# [What is expected]
Since only part of the material below is wanted, output exactly the lines from the one with "(Ok (mkBuild (build_name" up to and including the one with "Lemma unsupported_domain_raises name".

-- Opening Marker --

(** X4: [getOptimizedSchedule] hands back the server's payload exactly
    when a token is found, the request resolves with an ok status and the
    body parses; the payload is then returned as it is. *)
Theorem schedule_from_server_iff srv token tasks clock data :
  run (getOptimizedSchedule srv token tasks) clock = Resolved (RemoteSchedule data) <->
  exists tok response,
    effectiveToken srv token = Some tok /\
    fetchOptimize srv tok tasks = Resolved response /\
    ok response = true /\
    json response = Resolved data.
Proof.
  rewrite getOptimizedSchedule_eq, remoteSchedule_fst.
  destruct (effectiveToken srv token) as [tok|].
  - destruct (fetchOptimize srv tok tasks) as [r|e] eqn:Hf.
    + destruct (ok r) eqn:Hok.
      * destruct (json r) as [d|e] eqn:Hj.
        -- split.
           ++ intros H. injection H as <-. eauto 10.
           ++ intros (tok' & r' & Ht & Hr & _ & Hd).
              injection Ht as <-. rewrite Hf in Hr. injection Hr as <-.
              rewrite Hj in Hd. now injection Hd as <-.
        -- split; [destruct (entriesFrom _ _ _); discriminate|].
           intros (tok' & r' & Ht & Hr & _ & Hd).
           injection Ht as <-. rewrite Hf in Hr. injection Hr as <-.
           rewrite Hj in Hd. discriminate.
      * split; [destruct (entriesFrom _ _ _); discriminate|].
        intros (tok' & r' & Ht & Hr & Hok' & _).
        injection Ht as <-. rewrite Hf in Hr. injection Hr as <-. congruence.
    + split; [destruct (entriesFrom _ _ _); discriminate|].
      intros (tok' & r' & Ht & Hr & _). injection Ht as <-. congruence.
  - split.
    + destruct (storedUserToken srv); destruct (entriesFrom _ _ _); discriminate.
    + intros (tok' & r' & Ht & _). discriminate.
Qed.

-- Closing Marker --
-- Opening Marker --

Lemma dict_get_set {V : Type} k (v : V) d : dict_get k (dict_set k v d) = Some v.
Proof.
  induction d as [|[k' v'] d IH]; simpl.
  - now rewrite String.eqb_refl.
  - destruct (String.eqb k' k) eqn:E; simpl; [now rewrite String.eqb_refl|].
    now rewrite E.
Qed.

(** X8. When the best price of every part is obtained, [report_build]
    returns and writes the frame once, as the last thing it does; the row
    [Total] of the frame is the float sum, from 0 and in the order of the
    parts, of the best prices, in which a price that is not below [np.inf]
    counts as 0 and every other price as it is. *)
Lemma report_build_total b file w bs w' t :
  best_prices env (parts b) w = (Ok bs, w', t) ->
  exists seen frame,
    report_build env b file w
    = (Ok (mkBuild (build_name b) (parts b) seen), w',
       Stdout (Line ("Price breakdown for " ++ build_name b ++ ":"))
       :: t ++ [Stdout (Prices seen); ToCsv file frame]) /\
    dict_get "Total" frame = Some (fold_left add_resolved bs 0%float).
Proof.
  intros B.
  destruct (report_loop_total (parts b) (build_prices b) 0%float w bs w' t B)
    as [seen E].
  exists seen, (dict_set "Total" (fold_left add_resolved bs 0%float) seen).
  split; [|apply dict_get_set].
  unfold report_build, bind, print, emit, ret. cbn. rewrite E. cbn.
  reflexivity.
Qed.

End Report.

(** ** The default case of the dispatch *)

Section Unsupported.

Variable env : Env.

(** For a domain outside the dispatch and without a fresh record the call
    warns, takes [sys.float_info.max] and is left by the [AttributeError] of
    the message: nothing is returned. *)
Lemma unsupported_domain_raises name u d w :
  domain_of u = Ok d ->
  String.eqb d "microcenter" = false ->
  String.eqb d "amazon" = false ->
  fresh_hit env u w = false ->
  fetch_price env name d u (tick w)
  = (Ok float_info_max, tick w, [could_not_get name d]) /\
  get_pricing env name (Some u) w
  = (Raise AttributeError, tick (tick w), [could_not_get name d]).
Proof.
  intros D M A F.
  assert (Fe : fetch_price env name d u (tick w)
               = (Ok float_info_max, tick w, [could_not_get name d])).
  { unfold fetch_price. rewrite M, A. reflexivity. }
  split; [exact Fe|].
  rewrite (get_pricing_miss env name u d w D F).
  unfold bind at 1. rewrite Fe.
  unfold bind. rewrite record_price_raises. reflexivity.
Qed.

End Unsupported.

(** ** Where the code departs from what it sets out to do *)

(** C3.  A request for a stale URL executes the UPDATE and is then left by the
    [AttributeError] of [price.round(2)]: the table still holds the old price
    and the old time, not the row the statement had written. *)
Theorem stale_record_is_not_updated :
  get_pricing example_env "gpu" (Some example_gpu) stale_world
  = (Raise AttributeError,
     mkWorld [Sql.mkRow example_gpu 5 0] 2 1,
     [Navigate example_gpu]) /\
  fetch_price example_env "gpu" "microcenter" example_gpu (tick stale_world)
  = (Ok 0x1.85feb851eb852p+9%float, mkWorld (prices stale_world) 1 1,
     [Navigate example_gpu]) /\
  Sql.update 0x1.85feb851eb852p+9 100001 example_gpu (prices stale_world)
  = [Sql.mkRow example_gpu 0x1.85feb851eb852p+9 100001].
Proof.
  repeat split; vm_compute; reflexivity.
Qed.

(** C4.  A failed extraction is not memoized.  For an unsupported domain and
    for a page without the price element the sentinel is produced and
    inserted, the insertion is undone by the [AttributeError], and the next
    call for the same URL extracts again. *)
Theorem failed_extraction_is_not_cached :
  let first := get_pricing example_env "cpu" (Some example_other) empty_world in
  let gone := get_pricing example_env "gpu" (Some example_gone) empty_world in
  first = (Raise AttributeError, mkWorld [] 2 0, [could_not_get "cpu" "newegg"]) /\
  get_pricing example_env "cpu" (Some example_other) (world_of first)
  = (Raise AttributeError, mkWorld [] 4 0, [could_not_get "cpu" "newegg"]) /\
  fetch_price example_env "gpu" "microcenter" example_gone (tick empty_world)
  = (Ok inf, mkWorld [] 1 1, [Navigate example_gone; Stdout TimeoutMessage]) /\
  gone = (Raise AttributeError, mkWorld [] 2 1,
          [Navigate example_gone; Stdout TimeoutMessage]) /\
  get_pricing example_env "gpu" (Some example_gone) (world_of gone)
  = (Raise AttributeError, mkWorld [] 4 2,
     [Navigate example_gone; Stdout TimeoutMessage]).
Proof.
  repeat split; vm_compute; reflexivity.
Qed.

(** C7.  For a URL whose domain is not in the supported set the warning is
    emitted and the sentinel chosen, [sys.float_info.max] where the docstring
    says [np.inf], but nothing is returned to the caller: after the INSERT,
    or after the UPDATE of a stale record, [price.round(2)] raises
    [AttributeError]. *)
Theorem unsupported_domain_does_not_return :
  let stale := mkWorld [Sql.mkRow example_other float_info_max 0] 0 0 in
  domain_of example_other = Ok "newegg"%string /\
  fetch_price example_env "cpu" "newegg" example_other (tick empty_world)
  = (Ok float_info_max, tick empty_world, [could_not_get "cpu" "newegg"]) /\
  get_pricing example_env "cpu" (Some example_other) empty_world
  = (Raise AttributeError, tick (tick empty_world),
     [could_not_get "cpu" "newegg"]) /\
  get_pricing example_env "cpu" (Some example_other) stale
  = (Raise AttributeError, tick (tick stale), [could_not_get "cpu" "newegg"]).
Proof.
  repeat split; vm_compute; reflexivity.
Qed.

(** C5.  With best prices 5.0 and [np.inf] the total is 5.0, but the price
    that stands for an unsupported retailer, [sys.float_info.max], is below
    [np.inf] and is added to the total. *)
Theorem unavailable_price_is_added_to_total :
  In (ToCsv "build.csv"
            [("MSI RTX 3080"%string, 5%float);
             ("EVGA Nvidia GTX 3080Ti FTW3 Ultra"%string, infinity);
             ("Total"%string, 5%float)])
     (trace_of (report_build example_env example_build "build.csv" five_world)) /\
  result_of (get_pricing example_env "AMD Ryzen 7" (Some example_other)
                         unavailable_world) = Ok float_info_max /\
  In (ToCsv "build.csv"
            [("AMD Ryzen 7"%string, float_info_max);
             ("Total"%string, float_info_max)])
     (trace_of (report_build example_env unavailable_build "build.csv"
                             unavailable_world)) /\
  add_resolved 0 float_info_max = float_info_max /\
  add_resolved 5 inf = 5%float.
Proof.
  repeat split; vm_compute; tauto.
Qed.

-- Closing Marker --

# [Written reply]
    = (Ok (mkBuild (build_name b) (parts b) seen), w',
       Stdout (Line ("Price breakdown for " ++ build_name b ++ ":"))
       :: t ++ [Stdout (Prices seen); ToCsv file frame]) /\
    dict_get "Total" frame = Some (fold_left add_resolved bs 0%float).
Proof.
  intros B.
  destruct (report_loop_total (parts b) (build_prices b) 0%float w bs w' t B)
    as [seen E].
  exists seen, (dict_set "Total" (fold_left add_resolved bs 0%float) seen).
  split; [|apply dict_get_set].
  unfold report_build, bind, print, emit, ret. cbn. rewrite E. cbn.
  reflexivity.
Qed.

End Report.

(** ** The default case of the dispatch *)

Section Unsupported.

Variable env : Env.

(** For a domain outside the dispatch and without a fresh record the call
    warns, takes [sys.float_info.max] and is left by the [AttributeError] of
    the message: nothing is returned. *)
Lemma unsupported_domain_raises name u d w :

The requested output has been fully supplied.